Must Mention:
23 June 2010

havealookdb1

Matins

¶ Maureen Dowd has made up her mind about Gen McChrystal. (NYT)

So the commander in chief can be bad-mouthed as weak by the military but then he can’t punish the military because that would make him weak? It’s the same sort of pass-the-Advil vicious circle reasoning the military always uses.

At Snarkmarket, Tim Carmody suggests that the general had made up his mind. (Snarkmarket)

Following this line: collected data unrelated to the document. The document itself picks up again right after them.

(** * A model of the real-time relay server (server.js)

    The server keeps three global maps (userId -> socketId, userId -> role,
    socketId -> userId), registers socket.io event handlers per connection
    and exposes REST endpoints that look users up and emit events.

    The file embeds the handlers of server.js as functions in a small
    state-and-exception monad over a [World] that holds the three maps, the
    part of the socket.io transport the handlers talk to (connected sockets
    and rooms) and the log of delivered events.

    Conventions of the embedding:
    - identifiers, names and roles are JavaScript strings, lists of user
      ids are arrays of strings, and payloads that are only forwarded are
      JSON values; any field of a request body or event payload may be
      absent ([None], [IdsUndefined], or [VUndefined] for a payload);
    - [toLowerCase] acts on the ASCII letters; the order of the properties
      of an object sent as JSON is not modelled;
    - [console.log] / [console.error] calls have no effect on the maps, the
      rooms or the deliveries and are left out;
    - [new Date().toISOString()] is the argument [now] of a handler;
    - socket.io: every connected socket is the only member of the room named
      by its own id, [socket.join]/[socket.leave] edit the room table, and a
      closing socket leaves all its rooms before its "disconnect" listeners
      run; [emit] is taken to accept every event name (its refusal of the
      reserved names, such as "connect", is not modelled);
    - a handler that throws leaves the world as it is at that point. *)

From stdpp Require Import base option list strings gmap fin_maps fin_sets.
From Stdlib Require Import ZArith Ascii String.

Open Scope string_scope.
Open Scope list_scope.

(** ** JavaScript values *)

Module Js.

(** JSON data together with [undefined]. *)
#[warnings="-register-all"] Inductive value : Type :=
| VUndefined
| VNull
| VBool (b : bool)
| VNum (n : Z)
| VStr (s : string)
| VArr (xs : list value)
| VObj (fields : list (string * value)).

(** ToBoolean on strings: only the empty string is falsy. *)
Definition truthy_str (s : string) : bool :=
  match s with
  | EmptyString => false
  | String _ _ => true
  end.

(** ToBoolean on a string-typed field that may be undefined. *)
Definition truthy_field (f : option string) : bool :=
  match f with
  | Some s => truthy_str s
  | None => false
  end.

(** ToBoolean on a value. *)
Definition truthy (v : value) : bool :=
  match v with
  | VUndefined | VNull => false
  | VBool b => b
  | VNum n => negb (n =? 0)%Z
  | VStr s => truthy_str s
  | VArr _ | VObj _ => true
  end.

(** [a || d] for a string-typed [a] that may be undefined. *)
Definition or_else (a : option string) (d : string) : string :=
  match a with
  | Some s => if truthy_str s then s else d
  | None => d
  end.

(** A string-typed field as a value. *)
Definition of_field (f : option string) : value :=
  match f with
  | Some s => VStr s
  | None => VUndefined
  end.

(** Template-literal interpolation of a string-typed field. *)
Definition interpolate (f : option string) : string :=
  match f with
  | Some s => s
  | None => "undefined"
  end.

(** [f === s] for a string [s]. *)
Definition strict_eq (f : option string) (s : string) : bool :=
  match f with
  | Some t => String.eqb t s
  | None => false
  end.

Fixpoint assoc (k : string) (fields : list (string * value)) : value :=
  match fields with
  | [] => VUndefined
  | (k', v) :: rest => if String.eqb k k' then v else assoc k rest
  end.

(** Property read [v.k] on a truthy value. *)
Definition get_prop (v : value) (k : string) : value :=
  match v with
  | VObj fields => assoc k fields
  | _ => VUndefined
  end.

(** [c.toLowerCase()] on one byte: ASCII letters only. *)
Definition lower_ascii (c : ascii) : ascii :=
  let n := nat_of_ascii c in
  if (65 <=? n)%nat && (n <=? 90)%nat then ascii_of_nat (n + 32) else c.

Fixpoint toLowerCase (s : string) : string :=
  match s with
  | EmptyString => EmptyString
  | String c rest => String (lower_ascii c) (toLowerCase rest)
  end.

(** [Map.prototype.get] on a map with string keys; an undefined key is
    never present. *)
Definition map_get (m : gmap string string) (k : option string) : option string :=
  match k with
  | Some s => m !! s
  | None => None
  end.

(** [Map.prototype.delete], same convention. *)
Definition map_delete (k : option string) (m : gmap string string) : gmap string string :=
  match k with
  | Some s => delete s m
  | None => m
  end.

(** [obj[k] = b] on a plain object holding booleans.  The key "__proto__"
    reaches the accessor inherited from Object.prototype, whose setter
    ignores a primitive: no own property is created. *)
Definition obj_set (k : string) (b : bool) (o : gmap string bool) : gmap string bool :=
  if String.eqb k "__proto__" then o else <[k := b]> o.

End Js.
Import Js.

(** ** The world: registry maps, transport, deliveries *)

(** What a connection handler reads from its socket. *)
Record Socket := mkSocket {
  id : string;
  auth_userId : option string;
  auth_role : option string;
}.

(** One event reaching one connected socket. *)
Record Delivery := mkDelivery {
  dest : string;
  ev : string;
  arg : value;
}.

Record World := mkWorld {
  userConnections : gmap string string;   (* userId -> socketId *)
  userRoles : gmap string string;         (* userId -> role *)
  socketUsers : gmap string string;       (* socketId -> userId *)
  sockets : gmap string Socket;           (* transport: connected sockets *)
  rooms : gmap string (gset string);      (* transport: room -> socket ids *)
  outbox : list Delivery;                 (* events delivered so far *)
}.

Definition initial : World :=
  mkWorld ∅ ∅ ∅ ∅ ∅ [].

Definition set_userConnections (f : gmap string string → gmap string string) (w : World) : World :=
  mkWorld (f (userConnections w)) (userRoles w) (socketUsers w) (sockets w) (rooms w) (outbox w).

Definition set_userRoles (f : gmap string string → gmap string string) (w : World) : World :=
  mkWorld (userConnections w) (f (userRoles w)) (socketUsers w) (sockets w) (rooms w) (outbox w).

Definition set_socketUsers (f : gmap string string → gmap string string) (w : World) : World :=
  mkWorld (userConnections w) (userRoles w) (f (socketUsers w)) (sockets w) (rooms w) (outbox w).

Definition set_sockets (f : gmap string Socket → gmap string Socket) (w : World) : World :=
  mkWorld (userConnections w) (userRoles w) (socketUsers w) (f (sockets w)) (rooms w) (outbox w).

Definition set_rooms (f : gmap string (gset string) → gmap string (gset string)) (w : World) : World :=
  mkWorld (userConnections w) (userRoles w) (socketUsers w) (sockets w) (f (rooms w)) (outbox w).

Definition push (ds : list Delivery) (w : World) : World :=
  mkWorld (userConnections w) (userRoles w) (socketUsers w) (sockets w) (rooms w) (outbox w ++ ds).

(** The members of a room; a room nobody joined is empty. *)
Definition members (w : World) (room : string) : gset string :=
  default ∅ (rooms w !! room).

(** ** The handler monad: state, and a thrown JavaScript exception *)

Inductive outcome (A : Type) : Type :=
| Returned (a : A)
| Thrown (message : string).
Arguments Returned {A} a.
Arguments Thrown {A} message.

Definition M (A : Type) : Type := World → outcome A * World.

Definition ret {A} (a : A) : M A := λ w, (Returned a, w).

There’s been a lot of noise about Gen. Stan­ley McChrystal’s Obama-badmouthing can­dor with Rolling Stone, but besides per­haps Col­son White­head (“I didn’t know they had truf­fle fries in Afghanistan”), Andrew Fitzger­ald at Cur­rent has dis­tilled it to its essence bet­ter than any­one on the net: first sub­stance (“Focus­ing on the few con­tro­ver­sial remarks misses the point of this RS McChrys­tal piece. Really tough look at Afg.”), then snark (“Let’s say McChrys­tal is fired… How long before he shows up as a com­men­ta­tor on FNC? Is it months? Weeks? Hours?”).

While We’re Away

¶ How to make people dependent on you, against their own interest: creating a sick system. (Issendai’s Journal; via  kottke.org)

Keep the crises rolling. Incompetence is a great way to do this: If the office system routinely works badly or the controlling partner routinely makes major mistakes, you’re guaranteed ongoing crises. Poor money management works well, too. So does being in an industry where the clients are guaranteed to be volatile and flaky, or preferring friends who are themselves in perpetual crisis. You can also institutionalize regular crises: Workers in the Sea Org, the elite wing of Scientology, must exceed the previous week’s production every single week or face serious penalties. Because this is impossible, it guarantees regular crises as the deadline approaches.

Regular crises perform two functions: They keep people too busy to think, and they provide intermittent reinforcement. After all, sometimes you win—and when you’ve mostly lost, a taste of success is addictive.

But why wouldn’t people eventually realize that the crises are a permanent state of affairs? Because you’ve explained them away with an explanation that gives them hope.

Now that we have the blueprint, let’s take it to work and share!

¶ Nige visits The Book Shop in Wirksworth, Derbyshire — not to for the first time.

On my last visit, I once again saw half a dozen and more books that were hard to resist, but I restricted myself to two titles – George Thomas’s biography of Edward Thomas for myself, and William Maxwell’s Time Will Darken It for my Derbyshire cousin. She, bless her, returned the compliment by buying me two others that had caught my eye – Richard Mabey’s Gilbert White, and R.S. Thomas’s No Truce with the Furies. This collection – the last published in his lifetime – contains his heartfelt, insightful, long-matured Homage to Wallace Stevens, which I pass on…

I turn now
not to the Bible
but to Wallace Stevens.
Insured against
everything but the muse,
what has the word-wizard
to say?

This is the quiet richness of the lucky reader’s life.

¶ A brief history of American payments systems, from cash to PayPal. The entry is actually part of an interblog argument about “interchange regulation,” so skim past the opening blockquote. (Felix Salmon)

Every so often, non-bank players like Diner’s Club or American Express would come up with a bright idea in the payments space, and some of them made good money for their owners. More recently, PayPal took advantage of the fact that, unlike Europe, the U.S. has a very antiquated and expensive system for moving money directly from one bank account to another. (In Europe, it’s as easy as a phone call, or hopping online; there’s no fee.) So PayPal set up shop in the U.S. to facilitate payments directly between individuals, taking a small cut for itself along the way. But PayPal wasn’t an improvement on the simple European system: it was merely an “innovation,” if you want to call it that, born of sclerosis and greed in the U.S. wire-transfer system.

While we agree that AT&T oughtn’t to be in the payments business, the telcos have more experience with micropayments than any other group, and they’d have much to teach a bank that wanted to mine this territory. First, we need a bank to offer PayPal’s services. (TD, anyone?)

¶ At Discover, Ed Yong takes up the riveting linguistic case of Nicaraguan Sign Language, which is not (among other things) a dialect of Spanish.

The grand idea behind all of these singular observations is that as human language evolved, our mental abilities became increasingly entwined with linguistic devices. Those devices are part and parcel of modern language, and thus modern thought. NSL, being a new language, is the exception that proves the rule – as it developed, so did the abilities of those who learned it, from their skills at visualising objects in space to their capacity for understanding the minds of their peers.